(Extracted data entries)
(** * FoldingNet trainer: a shallow embedding of [trainer.py]

    The class [Trainer] drives an externally built model, optimizer,
    scheduler and two data loaders.  The collaborators are opaque to the
    trainer, so they are gathered in the interface [Framework]; the
    methods [train], [train_epoch], [evaluate] and [_snapshot] are
    translated statement by statement into a monad that threads the
    mutable state, collects the observable effects as a trace of events
    and stops at the first Python exception.

    Modelling choices:
    - Python integers are [Z]; [%] is [Z.modulo] with a zero divisor
      raising; floats are the abstract type [float] of the interface,
      with the comparison [flt] the code uses on them; nothing is
      assumed of [flt], so the type may have a nan;
    - a [DataLoader] yields the same batches on every pass (no
      shuffling between passes);
    - the calls into the model, the optimizer and the scheduler do not
      raise, [loss.backward()] included: autograd is taken to be on
      while [train_epoch] runs; the exceptions modelled are those of the
      trainer's own statements: division by zero, indexing an empty
      list, reading an unbound local and [view] with a wrong number of
      elements (the samples are taken to be contiguous tensors);
    - [self.train_hist] exists in every state: a [train_epoch] called
      before any [train] is not modelled;
    - [print] lines are events that carry the values printed, not the
      formatted text;
    - [__init__] only stores its arguments and [_load_pretrain] is not
      called by the other methods: a [Trainer] record stands for the
      object after construction. *)

From Stdlib Require Import List ZArith Ascii String Bool Lia QArith DecimalString.
From Stdlib Require DecimalPos DecimalZ.
Import ListNotations.
Local Open Scope Z_scope.

(** ** Python values *)

(** The exceptions the trainer's own statements can raise. *)
Inductive exn : Type :=
| ZeroDivisionError   (* [x % 0], [x / 0] *)
| UnboundLocalError   (* a local read before any assignment *)
| IndexError          (* [l[i]] out of range *)
| RuntimeError.       (* [Tensor.view] with a shape of another size *)

Inductive result (A : Type) : Type :=
| Ok (a : A)
| Raise (e : exn).
Arguments Ok {A} a.
Arguments Raise {A} e.

(** [range(n)]: empty when [n <= 0]. *)
Definition range (n : Z) : list Z := map Z.of_nat (seq 0 (Z.to_nat n)).

(** [enumerate(xs)]. *)
Definition enumerate {A : Type} (xs : list A) : list (Z * A) :=
  combine (range (Z.of_nat (List.length xs))) xs.

(** [a % b] on Python integers: the sign follows the divisor, as for
    [Z.modulo], and a zero divisor raises. *)
Definition py_mod (a b : Z) : result Z :=
  if b =? 0 then Raise ZeroDivisionError else Ok (a mod b).

(** [str(z)] for an integer. *)
Definition str_int (z : Z) : string := NilZero.string_of_int (Z.to_int z).

(** The argument of [_snapshot] is the string ['best'] or an epoch
    number; [str] is applied to it. *)
Inductive Tag : Type :=
| TagStr (s : string)
| TagInt (z : Z).

Definition str (t : Tag) : string :=
  match t with
  | TagStr s => s
  | TagInt z => str_int z
  end.

Definition starts_with_slash (s : string) : bool :=
  match s with
  | String c _ => Ascii.eqb c "/"%char
  | EmptyString => false
  end.

Fixpoint ends_with_slash (s : string) : bool :=
  match s with
  | EmptyString => false
  | String c EmptyString => Ascii.eqb c "/"%char
  | String _ rest => ends_with_slash rest
  end.

(** [os.path.join(a, b)] on a POSIX system. *)
Definition path_join (a b : string) : string :=
  if starts_with_slash b then b
  else if (String.eqb a "" || ends_with_slash a)%bool then (a ++ b)%string
  else (a ++ "/" ++ b)%string.

(** ** Tensors and loaders *)

(** A tensor: its shape, the device it lives on and its contents. *)
Record Tensor (storage : Type) : Type := mkTensor {
  shape : list Z;
  on_gpu : bool;
  data : storage
}.
Arguments mkTensor {storage} shape on_gpu data.
Arguments shape {storage} t.
Arguments on_gpu {storage} t.
Arguments data {storage} t.

(** [t.cuda()] and [t.cpu()]: the same tensor on the other device. *)
Definition cuda {storage : Type} (t : Tensor storage) : Tensor storage :=
  mkTensor (shape t) true (data t).

Definition cpu {storage : Type} (t : Tensor storage) : Tensor storage :=
  mkTensor (shape t) false (data t).

Definition prod_dims (dims : list Z) : Z := fold_right Z.mul 1 dims.

Definition numel {storage : Type} (t : Tensor storage) : Z := prod_dims (shape t).

(** [t.view(dims)] for a contiguous tensor: the same storage under
    another shape; it raises when the number of elements differs.  (On
    a tensor that is not contiguous PyTorch can raise also when the
    numbers agree; strides are not modelled.) *)
Definition view {storage : Type} (dims : list Z) (t : Tensor storage)
  : result (Tensor storage) :=
  if numel t =? prod_dims dims then Ok (mkTensor dims (on_gpu t) (data t))
  else Raise RuntimeError.

(** A [DataLoader]: the dataset it wraps ([loader.dataset], indexable)
    and the batches one pass over it yields, the same on every pass.
    Each element is a pair of points and a label. *)
Record DataLoader (storage label : Type) : Type := mkLoader {
  loader_dataset : list (Tensor storage * label);
  batches : list (Tensor storage * label)
}.
Arguments mkLoader {storage label} loader_dataset batches.
Arguments loader_dataset {storage label} d.
Arguments batches {storage label} d.

(** ** The collaborators *)

(** What the trainer receives from outside: floating-point values with
    the operations used on them, the network (model parameters with the
    optimizer and scheduler state) and the calls made into it, and the
    wall clock. *)
Class Framework : Type := {
  float : Type;
  flt : float -> float -> bool;            (* [a < b] *)
  fsub : float -> float -> float;          (* [a - b] *)
  of_int : Z -> float;                     (* an integer literal as a float *)
  np_mean : list float -> float;           (* [np.mean] *)
  storage : Type;
  label : Type;
  Net : Type;
  forward : Net -> bool -> Tensor storage -> Tensor storage;
                                           (* [model(pts)], by [model.training] *)
  get_loss : Net -> Tensor storage -> Tensor storage -> float;
  zero_grad : Net -> Net;                  (* [optimizer.zero_grad()] *)
  backward : Net -> Tensor storage -> Tensor storage -> Net;
                                           (* [loss.backward()] *)
  optimizer_step : Net -> Net;             (* [optimizer.step()] *)
  scheduler_step : Net -> Net;
  get_lr : Net -> float;                   (* [optimizer.param_groups[0]['lr']] *)
  index0 : Tensor storage -> Tensor storage;  (* [t[0]] *)
  figure : Type;
  draw_pts : Tensor storage -> figure;     (* the axes [draw_pts] returns *)
  clock : nat -> float                     (* the n-th reading of [time.time()] *)
}.

Section Trainer.
Context {fw : Framework}.

Abbreviation tensor := (Tensor storage).
Abbreviation loader := (DataLoader storage label).

(** ** The trainer object *)

(** The attributes set once by [__init__] and only read afterwards. *)
Record Trainer : Type := mkTrainer {
  epoch : Z;
  num_points : Z;
  batch_size : Z;
  dataset : string;
  save_dir : string;
  result_dir : string;
  gpu_mode : bool;
  verbose : bool;
  scheduler_interval : Z;
  snapshot_interval : Z;
  train_loader : loader;
  test_loader : loader
}.

(** [self.train_hist]: a dictionary with three fixed keys. *)
Record TrainHist : Type := mkHist {
  hist_loss : list float;
  per_epoch_time : list float;
  total_time : list float
}.

(** The result dictionary of [evaluate], with its single key ['loss']. *)
Record Res : Type := mkRes { loss : float }.

(** What changes during a run: the network, the mode set by
    [model.train()] and [model.eval()], the autograd switch of the
    process (the trainer never writes it), the history and the number of
    clock readings made so far. *)
Record State : Type := mkState {
  net : Net;
  training : bool;
  grad_enabled : bool;
  train_hist : TrainHist;
  ticks : nat
}.

(** Lines written by [print]; the text is kept as its arguments. *)
Inductive Message : Type :=
| MsgTrainingStart
| MsgProgress (ep it num_batch : Z) (l elapsed : float)
| MsgEpoch (ep : Z) (l t : float)
| MsgSummary (avg : float) (epochs : Z) (total : float)
| MsgFinish
| MsgSaved (path : string).

(** The observable effects, in the order they happen. *)
Inductive event : Type :=
| EvPrint (m : Message)
| EvForward (mode grad : bool) (input : tensor)   (* [self.model(pts)] *)
| EvGetLoss (grad : bool) (l : float)             (* [self.model.get_loss] *)
| EvOptimizerStep
| EvSchedulerStep
| EvSavefig (path : string) (fig : figure)
| EvTorchSave (t : Tag) (path : string) (params : Net)
| EvAddScalar (name : string) (v : float) (step : Z)
| EvEvaluate (ep : Z)                             (* [evaluate] is entered *)
| EvEvaluated (ep : Z) (r : Res).                 (* [evaluate] returns [r] *)

(** ** The monad *)

Record Outcome (A : Type) : Type := mkOutcome {
  emitted : list event;
  final : State;
  value : result A
}.
Arguments mkOutcome {A} emitted final value.
Arguments emitted {A} o.
Arguments final {A} o.
Arguments value {A} o.

Definition M (A : Type) : Type := State -> Outcome A.

Definition ret {A : Type} (a : A) : M A :=
  fun s => mkOutcome [] s (Ok a).

Definition bind {A B : Type} (m : M A) (f : A -> M B) : M B :=
  fun s =>
    let o := m s in
    match value o with
    | Ok a =>
        let o' := f a (final o) in
        mkOutcome (emitted o ++ emitted o') (final o') (value o')
    | Raise e => mkOutcome (emitted o) (final o) (Raise e)
    end.

Definition raise {A : Type} (e : exn) : M A :=
  fun s => mkOutcome [] s (Raise e).

Definition emit (ev : event) : M unit :=
  fun s => mkOutcome [ev] s (Ok tt).

Definition get : M State :=
  fun s => mkOutcome [] s (Ok s).

Definition modify (f : State -> State) : M unit :=
  fun s => mkOutcome [] (f s) (Ok tt).

Definition lift {A : Type} (r : result A) : M A :=
  match r with
  | Ok a => ret a
  | Raise e => raise e
  end.

Notation "x <- m ;; k" := (bind m (fun x => k))
  (at level 61, m at next level, right associativity).
Notation "m ;; k" := (bind m (fun _ => k))
  (at level 61, right associativity).

(** A run of [m] from [s] that completes: it emits [T], ends in [s']
    and returns [a]. *)
Definition runs {A : Type} (m : M A) (s : State) (T : list event) (s' : State) (a : A)
  : Prop :=
  m s = mkOutcome T s' (Ok a).

(** A [for] loop whose body updates the local variables [acc]. *)
Fixpoint for_each {X Acc : Type} (xs : list X) (body : X -> Acc -> M Acc) (acc : Acc)
  : M Acc :=
  match xs with
  | [] => ret acc
  | x :: rest => acc' <- body x acc ;; for_each rest body acc'
  end.

(** ** Calls into the collaborators *)

Definition set_training (b : bool) : M unit :=
  modify (fun s => mkState (net s) b (grad_enabled s) (train_hist s) (ticks s)).

Definition set_net (n : Net) : M unit :=
  modify (fun s => mkState n (training s) (grad_enabled s) (train_hist s) (ticks s)).

Definition set_train_hist (h : TrainHist) : M unit :=
  modify (fun s => mkState (net s) (training s) (grad_enabled s) h (ticks s)).

(** [time.time()] *)
Definition time_time : M float :=
  s <- get ;;
  modify (fun s => mkState (net s) (training s) (grad_enabled s) (train_hist s) (S (ticks s))) ;;
  ret (clock (ticks s)).

(** [self.model(pts)] *)
Definition call_model (pts : tensor) : M tensor :=
  s <- get ;;
  emit (EvForward (training s) (grad_enabled s) pts) ;;
  ret (forward (net s) (training s) pts).

(** [self.model.get_loss(pts, output)] *)
Definition call_get_loss (pts output : tensor) : M float :=
  s <- get ;;
  let l := get_loss (net s) pts output in
  emit (EvGetLoss (grad_enabled s) l) ;;
  ret l.

(** [self.optimizer.zero_grad()] *)
Definition call_zero_grad : M unit :=
  s <- get ;;
  set_net (zero_grad (net s)).

(** [loss.backward()], for a loss computed with autograd on.  (With
    autograd off PyTorch raises here; the switch [grad_enabled] is only
    recorded in the events of the forward passes and the losses.) *)
Definition call_backward (pts output : tensor) : M unit :=
  s <- get ;;
  set_net (backward (net s) pts output).

(** [self.optimizer.step()] *)
Definition call_optimizer_step : M unit :=
  s <- get ;;
  set_net (optimizer_step (net s)) ;;
  emit EvOptimizerStep.

(** [self.scheduler.step()] *)
Definition call_scheduler_step : M unit :=
  s <- get ;;
  set_net (scheduler_step (net s)) ;;
  emit EvSchedulerStep.

(** [if self.gpu_mode: pts = pts.cuda()] *)
Definition to_device (self : Trainer) (pts : tensor) : tensor :=
  if gpu_mode self then cuda pts else pts.

(** [l[0]] *)
Definition first {A : Type} (l : list A) : M A :=
  match l with
  | x :: _ => ret x
  | [] => raise IndexError
  end.

(** [l[-1]] *)
Definition last_item {A : Type} (l : list A) : M A :=
  match rev l with
  | x :: _ => ret x
  | [] => raise IndexError
  end.

(** [int(a / b)]: true division, then truncation towards zero.  The
    quotient is taken exactly; the float quotient of Python can be
    rounded to another integer for operands above 2^53. *)
Definition int_div (a b : Z) : result Z :=
  if b =? 0 then Raise ZeroDivisionError else Ok (Z.quot a b).

(** ** The methods of [Trainer] *)

(** The body of the batch loop of [train_epoch]: [x] is the pair of
    [iter] and the batch that [enumerate] yields, [loss_buf] the list
    the loop appends to. *)
Definition train_batch (self : Trainer) (ep num_batch : Z) (epoch_start_time : float)
           (x : Z * (tensor * label)) (loss_buf : list float) : M (list float) :=
  let iter := fst x in
  let pts := to_device self (fst (snd x)) in
  (* forward *)
  call_zero_grad ;;
  output <- call_model pts ;;
  l <- call_get_loss pts output ;;
  (* backward *)
  call_backward pts output ;;
  call_optimizer_step ;;
  let loss_buf := loss_buf ++ [l] in
  (if ((iter + 1) mod 10 =? 0) && verbose self then
     now <- time_time ;;
     emit (EvPrint (MsgProgress (ep + 1) (iter + 1) num_batch l
                                (fsub now epoch_start_time)))
   else ret tt) ;;
  ret loss_buf.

What the exercise asks.
Write down, word for word, the lines above from the one containing "if numel t =?" through the one containing "and the batches", both ends included.

Answer space.
  if numel t =? prod_dims dims then Ok (mkTensor dims (on_gpu t) (data t))
  else Raise RuntimeError.

(** A [DataLoader]: the dataset it wraps ([loader.dataset], indexable)
    and the batches one pass over it yields, the same on every pass.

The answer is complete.